Het Comité Herdenking Wegvoering Kamper Joden, dat uitgaat van de Commissie Kerk en Israël van de hervormde gemeente in Kampen, organiseerde de stille tocht. Het is de tweede keer dat de tocht is gehouden. Vijf jaar geleden was de eerste keer. „We doen dit uit respect voor de Joodse mensen en uit schaamte dat dit in onze stad kon gebeuren. Om een signaal af te geven dat zoiets nooit meer mag gebeuren. Het is een waarschuwing in de richting van het antisemitisme in onze tijd”, aldus comitévoorzitter Wout van Capelle. „Mensen keren zich niet alleen tegen de Joden, maar ten diepste tegen de God van Israël.”
De Joodse gemeenschap in Kampen telt aan het begin van de Tweede Wereldoorlog zo’n veertig zielen. Mede door het gereformeerde karakter van de stad en de pannen- en de sigarenindustrie die niet bij het werk van de Joden pasten, waren velen al weggetrokken. Het was daarom vrij eenvoudig om aan het begin van de oorlog op het gemeentehuis de namen van alle Joden te selecteren. Van Capelle: „De Duitsers wisten exact hoeveel er waren en waar ze woonden.” Overigens waren enkelen al eerder weggevoerd. Een paar anderen doken onder, maar werden later alsnog gearresteerd. Van alle Joden die uit Kampen zijn weggevoerd, overleefde niemand de oorlog.

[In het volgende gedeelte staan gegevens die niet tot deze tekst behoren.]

(** ** The steps on a dictionary *)

Lemma top_step_dict name keys set c s :
  keys ≠ [] →
  top_step name keys set (PDict c) s =
  match dget name c with
  | None => Ok s
  | Some (PDict d) => Ok (set (shown keys d) s)
  | Some _ => Raise (AttributeError "get")
  end.
Proof.
  intros Hk. unfold top_step. cbn [str_in mbind result_bind]. unfold dmem.
  destruct (dget name c) as [v|] eqn:E.
  - rewrite bool_decide_eq_true_2 by eauto. cbn [py_item]. rewrite E.
    cbn [mbind result_bind].
    destruct v; try (by rewrite section_not_dict). by rewrite section_dict.
  - rewrite bool_decide_eq_false_2; [done|]. by intros [? [=]].
Qed.

Lemma side_step_dict side set c s :
  side_step side set (PDict c) s =
  match dget "bot" c with
  | None => Ok s
  | Some bot =>
      has ← str_in side bot;
      if (has : bool) then
        sec ← py_item bot side; sm ← section side_keys sec; Ok (set sm s)
      else Ok s
  end.
Proof.
  unfold side_step. cbn [str_in mbind result_bind]. unfold dmem.
  destruct (dget "bot" c) as [v|] eqn:E.
  - rewrite bool_decide_eq_true_2 by eauto. cbn [py_item]. rewrite E.
    cbn [mbind result_bind]. by destruct (str_in side v) as [[]|].
  - rewrite bool_decide_eq_false_2; [done|]. by intros [? [=]].
Qed.
Lemma backup_files_elem p s :
  p ∈ backup_files root s ↔ is_backup root p = true ∧ is_Some (files s !! p).
Proof.
  unfold backup_files.
  rewrite merge_sort_Permutation, list_elem_of_filter, elem_of_elements,
    elem_of_dom. done.
Qed.

(** A backup is listed once it is made. *)
Theorem backup_listed now s f :
  files s !! local_p = Some f →
  backup_p now ∈ backup_files root (handle_backup_config root now s).1.
Proof.
  intros Hf. rewrite (handle_backup_config_spec _ _ _ Hf).
  apply backup_files_elem. split; [apply is_backup_backup_file|].
  cbn [fst files set_files]. rewrite lookup_insert_eq. by eexists.
Qed.

(** The status of the configurations is always answered, with at most
    ten backups: those whose names come last. *)
Theorem handle_config_status_ok s :
  ∃ backups,
    handle_config_status root json_loads s =
    Json 200 (PDict [("local_config", config_entry local_p s);
                     ("web_config", config_entry web_p s);
                     ("backups", PList backups);
                     ("config_details", parse_config_details root json_loads s)]) ∧
    length backups = (length (backup_files root s) `min` 10)%nat.
Proof.
  unfold handle_config_status.
  destruct (mapM_result_Ok (backup_entry root s) (take 10 (backup_files root s)))
    as (backups & -> & Hlen).
  - apply Forall_forall. intros p Hp.
    assert (p ∈ backup_files root s) as [_ [f Hf]]%backup_files_elem.
    { rewrite <-(take_drop 10 (backup_files root s)). apply elem_of_app. by left. }
    unfold backup_entry. rewrite Hf. by eexists.
  - eexists. split; [done|]. rewrite Hlen, length_take. lia.
Qed.

(** *** The results of the last backtest *)

(** The backtest the results name is one whose directory was created
    last. *)
Theorem latest_backtest_newest s name :
  py_item (get_backtest_results root json_loads s) "latest_backtest"
    = Ok (PStr name) →
  ∃ l d, backtests s = Some l ∧ d ∈ l ∧
    name = join (backtest_dir root) (run_name d) ∧
    Forall (λ y, ctime y <= ctime d) l.
Proof.
  unfold get_backtest_results.
  destruct (match files s !! result_p with Some _ => _ | None => _ end);
    cbn [mbind result_bind]; [|done].
  destruct (backtests s) as [l|]; cbn [mbind option_bind]; [|done].
  destruct (max_by ctime l) as [d|] eqn:Hd; cbn [mbind option_bind]; [|done].
  apply max_by_spec in Hd as [Hin Hall].
  destruct (analysis d) as [bytes|]; [destruct (json_loads bytes)|];
    cbn [mbind result_bind]; try done;
    intros [= <-]; by exists l, d.
Qed.

(** A record of the last backtest that cannot be read hides the latest
    backtest and its analysis. *)
Theorem get_backtest_results_unreadable s f e :
  files s !! result_p = Some f → json_loads (content f) = Raise e →
  get_backtest_results root json_loads s =
  PDict [("execution", PDict [("error", PStr ("获取结果失败: " +:+ exn_str e))]);
         ("latest_backtest", PNone); ("analysis", PNone)].
Proof. intros Hf He. unfold get_backtest_results. by rewrite Hf, He. Qed.

(** The record a thread leaves is the one read, when its JSON text reads
    back. *)
Lemma thread_finish_result o runs now s s' :
  thread_finish root json_dumps o runs now s = Some s' →
  ∃ data, files s' !! result_p = Some (File (json_dumps data) now) ∧
    backtests s' = runs ∧ cwd s' = cwd s ∧
    (py_item data "success" = Ok (PBool true) ↔
     ∃ out err, o = Completed 0 out err).
Proof.
  unfold thread_finish. destruct (running s); [done|]. intros [= <-].
  destruct o as [rc out err| |e]; eexists;
    (split; [apply lookup_insert_eq|]); (split_and!; [done..|]); simpl.
  - destruct (Z.eqb_spec rc 0) as [->|]; split; try naive_solver.
  - split; [done|]. by intros (?&?&?).
  - split; [done|]. by intros (?&?&?).
Qed.

(** The states a sequence of events leads to are reachable. *)
Lemma server_run_reachable s0 es s s' rs :
  reachable s0 s → run es s = Some (s', rs) → reachable s0 s'.
Proof.
  revert s rs. induction es as [|e es IH]; intros s rs Hs; cbn [Web.run].
  - by intros [= <- _].
  - destruct (step e s) as [[s1 r]|] eqn:He; [|done]. cbn [mbind option_bind].
    destruct (run es s1) as [[s2 rs']|] eqn:Hr; [|done].
    cbn [mbind option_bind]. intros [= <- _].
    eapply IH; [|done]. by eapply reach_step.
Qed.

(** Two backups made in the same second are one file: the second
    replaces the first. *)
Theorem backup_same_second now now' s g :
  int_of_float now = int_of_float now' → files s !! local_p = Some g →
  files (handle_backup_config root now' s).1 !! backup_p now = Some g.
Proof.
  intros Ht%backup_file_eq Hg. rewrite (handle_backup_config_spec _ _ _ Hg), Ht.
  apply lookup_insert_eq.
Qed.

End server_lemmas.

(** ** Examples *)

Abbreviation demo_init := (init demo_root demo_files (Some demo_runs)).
Abbreviation demo_run :=
  (run demo_root demo_path demo_loads demo_dumps).

(** The page, a backtest, the page again. *)
Lemma backtest_breaks_index_witness :
  ∃ s' started,
    demo_run [Get (demo_get "/") 5; Post (demo_post "/api/run-backtest" "") 5;
              ThreadChdir; Get (demo_get "/") 5] demo_init =
    Some (s', [Html "<html></html>"; Json 200 started;
               Error 404 "File not found"]).
Proof.
  apply (backtest_breaks_index demo_root demo_path demo_loads demo_dumps
           demo_files (Some demo_runs) (File "<html></html>" 0) (File "{}" 1));
    by vm_compute.
Defined.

Op 17 november 1942 moesten Kamper politieagenten twintig Joden oppakken, zodat deze via Westerbork naar diverse concentratiekampen konden worden gevoerd. Alle agenten werkten mee, behalve agent Kapenga, die zich ziek meldde. Hij werd later opgepakt en naar Dachau gevoerd. Kapenga overleefde de oorlog.
De Joden werden bijeen gedreven in de Buitensociëteit. In de ochtend van 18 november moesten ze vervolgens vanaf het naastgelegen station naar Zwolle en vandaar naar Westerbork. De beheerder van de stationsrestauratie gaf de Joden, die van de Duitsers geen eten kregen, nog lunchpakketten mee.
Onder de mensen die zagen dat de Joden werden weggevoerd, was ook de Kamper evangeliste juffrouw Hendriks. Van Capelle: „Ze deelde Nieuwe Testamenten en christelijke lectuur uit en gaf flessen eau de cologne voor de zieken.” In een boekje dat later over het leven van juffrouw Hendriks verscheen, staat dat de Joden de lectuur aannamen, maar zeiden: „Och, juffrouw, dat helpt ons niet!” Hendriks bad daarna nog met de Joden en moest toen tot haar ontzetting afscheid nemen. In het boekje schreef Hendriks dat de Joden „niet onbeweend naar het graf gedragen zijn.”
Van de weggevoerden overleed er één in Westerbork. De meesten werden ter dood gebracht in Auschwitz, maar ook in kampen als Sobibor en Buchenwald. Hun bezittingen werden door Duitsers en anderen weggehaald. De synagoge werd eerst een opslagplaats voor de sigarenindustrie en daarna een garagebox. Het pand is nu een gemeentelijke expositieruimte, waarbij op de voormalige vrouwengalerij wordt verteld over de Joodse gemeenschap in Kampen.